Build core strength with dynamic and static poses to improve running posture and alignment. Warm-ups will activate the core, and yoga sequences will engage deeper abdominal muscles for stability. Breathwork will focus on controlled diaphragmatic breathing to support core engagement.
Stretch and strengthen the shoulders, neck, and upper back to maintain upright posture during runs. Warm-ups will open the upper body, followed by sequences to release tension and improve arm movement efficiency. Breathwork will emphasize heart-opening techniques to enhance posture.
Improve stability and body awareness with balance-focused poses. Warm-ups will prepare the body for dynamic movements, while yoga sequences will strengthen smaller stabilizing muscles. Breathwork will center on rhythmic patterns to enhance focus and adaptability on uneven terrains.
Explore advanced pranayama techniques to improve lung capacity and sustain energy during runs. Warm-ups and yoga flows will integrate breathing with movement to build endurance. Learn rhythmic breathing patterns that sync with running strides for optimal performance.

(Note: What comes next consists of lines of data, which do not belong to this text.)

Lemma cop_effect_outbox net baseURL op d d' :
  cop_effect net baseURL op d d' ->
  contract_outbox d' = contract_outbox d \/ exists t e, contract_outbox d' = enqueued t e (contract_outbox d).
Proof.
  intros HE. destruct HE as [|i p i' s c d d' _ _ H|id actor s d d' H|mid caller s d d' H
    |mid caller note keys s d d' H|mid caller s d d' H|cid by_ against mid reason amount s id d d' H].
  - by left.
  - left. unfold create_spec in H. destruct (create_problem i' d (ids s)); [done|]. by injection H as <- <-.
  - right. unfold activate_spec in H. destruct (find_contract id d); [|done].
    destruct (in_status _ _); [|done]. injection H as <-. eexists _, _. reflexivity.
  - left. unfold fund_spec in H. destruct (move_spec _ _ _ _ _ _ _) as [[[m c] d1]|] eqn:M; [|done].
    injection H as <-. by eapply move_spec_outbox.
  - left. unfold submit_spec in H. destruct (move_spec _ _ _ _ _ _ _) as [[[m c] d1]|] eqn:M; [|done].
    apply move_spec_outbox in M. destruct (_ || _); [|by injection H as <-].
    destruct keys; [|done]. destruct (existsb _ _); [done|]. by injection H as <-.
  - right. unfold approve_spec in H. destruct (move_spec _ _ _ _ _ _ _) as [[[m c] d1]|] eqn:M; [|done].
    apply move_spec_outbox in M. injection H as <-. cbn [publish put contract_HasOutbox contract_outbox].
    rewrite M. eauto.
  - right. unfold dispute_spec in H. destruct (find_contract cid d); [|done].
    destruct (negb _); [done|]. destruct (dispute_problem _ _ _); [done|]. injection H as _ <-.
    eexists _, _. reflexivity.
Qed.

Section Client.
Context (net : Http.transport) (baseURL : string).

(** A step of the service is a call, under whatever faults. *)
Definition contract_step (d d' : contract_db) : Prop :=
  exists op ev n, d' = cafter (run_cop net baseURL op) ev d n.

Lemma contract_step_effect d d' :
  contract_inv d -> contract_step d d' -> exists op, cop_effect net baseURL op d d'.
Proof. intros HI (op & ev & n & ->). exists op. exact (cop_meets net baseURL op ev d n HI). Qed.

#[refine] Instance contract_OutboxClient : OutboxClient contract_db := {
  client_start := empty_contract_db;
  client_step := contract_step;
  client_inv := contract_inv
}.
Proof.
  - apply empty_contract_inv.
  - done.
  - intros d d' HI Hst. destruct (contract_step_effect d d' HI Hst) as [op HE]. by eapply cop_effect_inv.
  - intros d t ids. apply contract_inv_marked.
  - intros d d' HI Hst. destruct (contract_step_effect d d' HI Hst) as [op HE]. by eapply cop_effect_outbox.
  - done.
Defined.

This session targets the hamstrings, quads, calves, glutes, and hips to enhance flexibility and strength. Through warm-ups, deep stretches, and strengthening yoga flows, we'll improve mobility and stability in the lower body. Breathwork will support muscle engagement and tension release, helping to prevent injury and optimize performance for runners.
The final session brings together all elements of the workshop into a cohesive practice. Warm-ups, yoga flows, and pranayama will reinforce key learnings, while deep relaxation will leave participants refreshed. This session emphasizes sustainable practices for long-term running success.